SCOTTSDALE, Ariz. -- The Indians believe Trevor Bauer is an integral piece to their long-term blueprint. The young pitching prospect just has some development remaining before beginning his career in Cleveland.
On Thursday, the Indians optioned Bauer, along with right-hander Corey Kluber, to Triple-A Columbus, whittling the race for the fifth spot in the rotation down to lefty Scott Kazmir and righty Carlos Carrasco. After spending his first spring with the Tribe, Bauer was looking forward to rejoining the big league club in the future.
"The team is great. It's a great group of guys assembled," Bauer said. "They're a lot of fun. It'll be a fun team, so hopefully at some point I can get up here and enjoy it."
Cleveland also optioned left-hander Scott Barnes to Columbus and reassigned lefty Giovanni Soto to Minor League camp on Thursday.
Over the offseason, Cleveland landed the 22-year-old Bauer from the D-backs as part of a complicated nine-player, three-trade trade in December. Acquiring Bauer was key for completing the blockbuster swap, which was also highlighted by Shin-Soo Choo going to the Reds and Drew Stubbs coming to the Indians.

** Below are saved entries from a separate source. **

(** * calbox: the calculator core (web/calculator.js, calculate-core.js)

    A shallow embedding of the expression compiler, the stack machine and the
    constant-folding optimizer, followed by the properties of the
    specification that were checked against it.

    Conventions of the embedding:
    - a JS string is a [string] of 8-bit characters, indexed from 0;
    - a JS Number is an element of an abstract number model ([JSNumber]),
      instantiated by IEEE binary64 ([Float64]) where concrete values matter;
    - objects that are shared and mutated (the calculation contexts) live in a
      store ([heap]) and are named by their index;
    - a JS exception is the [Throw] outcome of a computation. *)

From Stdlib Require Import ZArith String Ascii List Bool Lia.
From Stdlib Require Import DecimalString.
From Stdlib Require Import Floats.
From stdpp Require Import base option list gmap strings.

Local Open Scope string_scope.
Local Open Scope list_scope.
Local Open Scope nat_scope.

(** ** Numbers *)

(** The operations on Numbers that the source uses: [a + b], [-a], [a * b],
    [a / b], [a ** b], the literals [0] and [1], and unary [+] applied to a
    string (string to Number conversion). *)
Class JSNumber := {
  num : Type;
  num_add : num -> num -> num;
  num_neg : num -> num;
  num_mul : num -> num -> num;
  num_div : num -> num -> num;
  num_pow : num -> num -> num;
  num_zero : num;
  num_one : num;
  num_of_string : string -> num
}.

Module Float64.

(** Decimal digits of a string prefix: the digits read so far as a number,
    how many there were, and the rest of the string. *)
Definition digit_of (c : ascii) : option Z :=
  let n := nat_of_ascii c in
  if (48 <=? n) && (n <=? 57) then Some (Z.of_nat (n - 48)) else None.

Fixpoint digits (acc : Z) (count : nat) (s : string) : Z * nat * string :=
  match s with
  | String c rest =>
      match digit_of c with
      | Some d => digits (10 * acc + d) (S count) rest
      | None => (acc, count, s)
      end
  | EmptyString => (acc, count, s)
  end.

(** The binary64 nearest to [m * 10 ^ d] (ties to even). For a negative
    [d] the quotient is computed with 64 bits to spare and a sticky bit. *)
Definition round_decimal (m d : Z) : float :=
  if (0 <=? d)%Z then SF2Prim (binary_normalize prec emax (m * 10 ^ d) 0 false)
  else
    let den := (10 ^ (- d))%Z in
    let s := (Z.log2 den + 66)%Z in
    let '(q, r) := Z.div_eucl (m * 2 ^ s) den in
    let sticky := if (r =? 0)%Z then 0%Z else 1%Z in
    SF2Prim (binary_normalize prec emax (2 * q + sticky) (- s - 1) false).

(** Unary [+] on a string, for an optionally signed decimal literal
    [digits (. digits)? ([eE] [+-]? digits)?]; every other string reads as
    NaN here (JS reads a few more forms, such as hexadecimal literals and
    [Infinity], which the tokenizer's number pattern never yields). *)
Definition exponent_of (s : string) : option Z :=
  match s with
  | EmptyString => Some 0%Z
  | String c rest =>
      if (Ascii.eqb c "e" || Ascii.eqb c "E")%char then
        let '(neg, rest) :=
          match rest with
          | String "-"%char r => (true, r)
          | String "+"%char r => (false, r)
          | _ => (false, rest)
          end in
        match digits 0 0 rest with
        | (e, S _, EmptyString) => Some (if neg then (- e)%Z else e)
        | _ => None
        end
      else None
  end.

Definition of_unsigned (s : string) : option float :=
  match digits 0 0 s with
  | (_, O, _) => None
  | (i, S _, rest) =>
      let '(m, k, rest) :=
        match rest with
        | String "."%char r =>
            match digits i 0 r with
            | (_, O, _) => (i, O, rest)
            | (m, k, rest') => (m, k, rest')
            end
        | _ => (i, O, rest)
        end in
      match exponent_of rest with
      | Some e => Some (round_decimal m (e - Z.of_nat k))
      | None => None
      end
  end.

Definition of_string (s : string) : float :=
  match s with
  | String "-"%char r =>
      match of_unsigned r with Some f => PrimFloat.opp f | None => nan end
  | String "+"%char r =>
      match of_unsigned r with Some f => f | None => nan end
  | _ => match of_unsigned s with Some f => f | None => nan end
  end.

(** The integer a float denotes, when it denotes one. *)
Definition to_Z (f : float) : option Z :=
  match Prim2SF f with
  | S754_zero _ => Some 0%Z
  | S754_finite s m e =>
      let v :=
        if (0 <=? e)%Z then Some (Z.pos m * 2 ^ e)%Z
        else if (Z.pos m mod 2 ^ (- e) =? 0)%Z then Some (Z.pos m / 2 ^ (- e))%Z
        else None in
      if s then Z.opp <$> v else v
  | _ => None
  end.

(** [a ** b]. ECMAScript leaves the result "implementation-approximated";
    it is 1 for a zero exponent, and engines return the exact power
    when a non-zero integer base is raised to a positive integer exponent
    and the power stays below 2^53; that much is fixed here. The
    approximation used everywhere else is the parameter [approx]. *)
Definition pow (approx : float -> float -> float) (l r : float) : float :=
  match to_Z l, to_Z r with
  | Some b, Some e =>
      if (e =? 0)%Z then 1%float
      else if negb (b =? 0)%Z && (0 <? e)%Z && (e <=? 64)%Z
              && (Z.abs (b ^ e) <? 2 ^ 53)%Z
      then SF2Prim (binary_normalize prec emax (b ^ e) 0 false)
      else approx l r
  | _, _ => approx l r
  end.

Definition model (approx : float -> float -> float) : JSNumber := {|
  num := float;
  num_add := PrimFloat.add;
  num_neg := PrimFloat.opp;
  num_mul := PrimFloat.mul;
  num_div := PrimFloat.div;
  num_pow := pow approx;
  num_zero := 0%float;
  num_one := 1%float;
  num_of_string := of_string
|}.

End Float64.

(** ** Kinds, exceptions and outcomes *)

Inductive _Kind :=
| numberLiteral | opAdd | opSubtract | opMultiply | opDivide | opPower
| identifier | opAssign | openBracket | closeBracket.

#[global] Instance _Kind_eq_dec : EqDecision _Kind.
Proof. solve_decision. Defined.

Definition kindToString (kind : _Kind) : string :=
  match kind with
  | numberLiteral => "number" | opAdd => "add" | opSubtract => "subtract"
  | opMultiply => "multiply" | opDivide => "divide" | opPower => "power"
  | identifier => "identifier" | opAssign => "assign"
  | openBracket => "openBracket" | closeBracket => "closeBracket"
  end.

(** What a [throw] carries. [TypeError] is the host's own exception: a
    property read on [null] or [undefined], or a call of [undefined]. *)
Inductive exception :=
| CalculationException (message : string)
| CalculationParseException (message : string) (buffer : option string)
                            (offset : option nat)
| TypeError.

(** A computation returns, throws, or leaves the model: [Unmodelled] stands
    for an exhausted recursion budget, a context index that names no object,
    and an opcode whose payload has a type the source never stores there. *)
Inductive outcome (A : Type) :=
| Ok (a : A)
| Throw (e : exception)
| Unmodelled.
Arguments Ok {A} a.
Arguments Throw {A} e.
Arguments Unmodelled {A}.

Definition bindO {A B} (m : outcome A) (k : A -> outcome B) : outcome B :=
  match m with
  | Ok a => k a
  | Throw e => Throw e
  | Unmodelled => Unmodelled
  end.

Declare Scope parse_scope.
Delimit Scope parse_scope with parse.
Declare Scope exec_scope.
Delimit Scope exec_scope with exec.
Notation "'let!' x := m 'in' k" := (bindO m (fun x => k))
  (at level 10, x pattern, m at level 100, k at level 200) : parse_scope.

(** [Array.prototype.pop]: the last element and the array without it. *)
Definition pop_last {A} (l : list A) : option (list A * A) :=
  match rev l with
  | [] => None
  | x :: r => Some (rev r, x)
  end.

(** ** Strings and patterns *)

Fixpoint string_drop (n : nat) (s : string) : string :=
  match n, s with
  | S n, String _ rest => string_drop n rest
  | _, _ => s
  end.

(** [buffer.startsWith(symbol, i)]. *)
Definition startsWith (buffer symbol : string) (i : nat) : bool :=
  String.prefix symbol (string_drop i buffer).

(** A template literal prints [null] as the text null. *)
Definition template (value : option string) : string :=
  match value with
  | Some s => s
  | None => "null"
  end.

Definition string_of_nat (n : nat) : string :=
  NilEmpty.string_of_uint (Nat.to_uint n).

(** The regular expressions of the source: character classes, sequence,
    ordered alternative, greedy option and greedy repetition of a class,
    matched by backtracking as the host does. *)
Inductive regex :=
| Chars (p : ascii -> bool)
| Seq (r1 r2 : regex)
| Alt (r1 r2 : regex)
| Opt (r : regex)
| StarChars (p : ascii -> bool).

Fixpoint star_chars (p : ascii -> bool) (s : string)
  (k : string -> option string) : option string :=
  match s with
  | String c rest =>
      if p c
      then match star_chars p rest k with
           | Some r => Some r
           | None => k s
           end
      else k s
  | EmptyString => k s
  end.

(** [regex_match r s k]: match [r] at the start of [s], then hand what is
    left to [k]; the result is the text left after the whole match. *)
Fixpoint regex_match (r : regex) (s : string)
  (k : string -> option string) : option string :=
  match r with
  | Chars p =>
      match s with
      | String c rest => if p c then k rest else None
      | EmptyString => None
      end
  | Seq r1 r2 => regex_match r1 s (fun s' => regex_match r2 s' k)
  | Alt r1 r2 =>
      match regex_match r1 s k with
      | Some x => Some x
      | None => regex_match r2 s k
      end
  | Opt r =>
      match regex_match r s k with
      | Some x => Some x
      | None => k s
      end
  | StarChars p => star_chars p s k
  end.

(** [re.exec(buffer)] for a sticky pattern with [re.lastIndex = i]: the text
    matched at [i], if any. *)
Definition exec (re : regex) (buffer : string) (lastIndex : nat) : option string :=
  let s := string_drop lastIndex buffer in
  match regex_match re s Some with
  | Some rest =>
      Some (substring lastIndex (String.length s - String.length rest) buffer)
  | None => None
  end.

Definition in_range (lo hi c : ascii) : bool :=
  (nat_of_ascii lo <=? nat_of_ascii c) && (nat_of_ascii c <=? nat_of_ascii hi).

Definition is_char (a c : ascii) : bool := Ascii.eqb a c.

Definition digit : ascii -> bool := in_range "0" "9".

Cracking Cleveland's Opening Day rotation was going to be an uphill battle for Bauer, as it was, but the right-hander may have complicated matters by attempting to overhaul his mechanics this spring. The pitcher understood the risk involved with that approach, but he tried to focus on the bigger picture, rather than the rotation race in front of him.
"I don't think about making a big league club or not," Bauer said. "I think about my improvement and getting better. If I can improve every day, then that's all I can handle. I made a decision to make some changes that are going to help me long term. That's what I'm doing."
After pitching through a nagging groin issue for most of last season, Bauer implemented changes to his lower-half mechanics in an effort to reduce some strain on his legs. The pitcher said he also adjusted his upper-half mechanics with the goal of becoming more consistent with his strike-throwing ability.
In five Cactus League appearances this spring, Bauer posted a 4.50 ERA with nine strikeouts and four walks in 14 innings of work for the Indians. Against the Angels on Wednesday, he allowed four runs (three earned) in three innings, and was forced from the game after laboring through a 33-pitch third.
After the outing, Bauer said he had been trying to "overwrite 10 years of neuromuscular programming in four or five weeks," which is tough to do while also attempting to make a big league roster.
"I think last year he felt like he didn't pitch completely healthy, and even into the winter," Indians manager Terry Francona said. "So I think he's trying to find a way, I think the word he used is replicate, his mechanics. ... That's the whole idea, because he didn't command his fastball at all [Wednesday]. We tried to press upon him the importance of working ahead and locating his fastball. He completely understands that."
Last season, Bauer went 12-2 with a 2.42 ERA in 22 starts between Double-A and Triple-A in Arizona's farm system. He also endured a rocky four-start (6.06 ERA) stay in the big leagues, where his unique personality rubbed some members of the D-backs the wrong way.
Asked if he feels like fans and media pay more attention to him than other pitchers, Bauer shrugged.
"I don't know what everyone else gets," Bauer said. "That's the fish bowl I swim in. That's all I know. I don't know any different. It's what I'm used to."
Bauer said the Indians organization has been completely on board with the changes he is trying to make.
In the meantime, Cleveland will pick either Kazmir or Carrasco for its lone rotation vacancy.
Kazmir -- in camp as a non-roster invitee -- has not logged a full season in the Majors since 2010, but is attempting a comeback with Cleveland. Through 16 spring innings, which includes three Cactus League appearances and a pair of Minor League starts, Kazmir has allowed four runs (all in a Minor League game on Sunday) on 16 hits with 18 strikeouts and three walks.
Carrasco, who missed all of last season while recovering from Tommy John surgery on his right elbow, allowed four runs on eight hits in five innings against the D-backs on Thursday at Salt River Fields. The right-hander -- a member of Cleveland's Opening Day rotation in 2011 -- finished with no walks and three strikeouts in his fifth Cactus League outing of the spring.
Some poor defense in the third inning contributed to a three-run frame for Arizona.
For the spring, Carrasco has given up 13 runs (12 earned) on 22 hits with 13 strikeouts and four walks in 19 innings of Cactus League play. In his most recent outings, the 26-year-old right-hander has appeared to be more aggressive, compared to his first few appearances of the spring.
"It's been good to see," Indians general manager Chris Antonetti said earlier this week. "It's been very encouraging."
Francona downplayed the importance of any singular performance by Carrasco or Kazmir over the remainder of camp.
"I don't know that it's like a pitch off," Francona said. "I think we'll make our best decision on what's best for our ballclub, when it's time."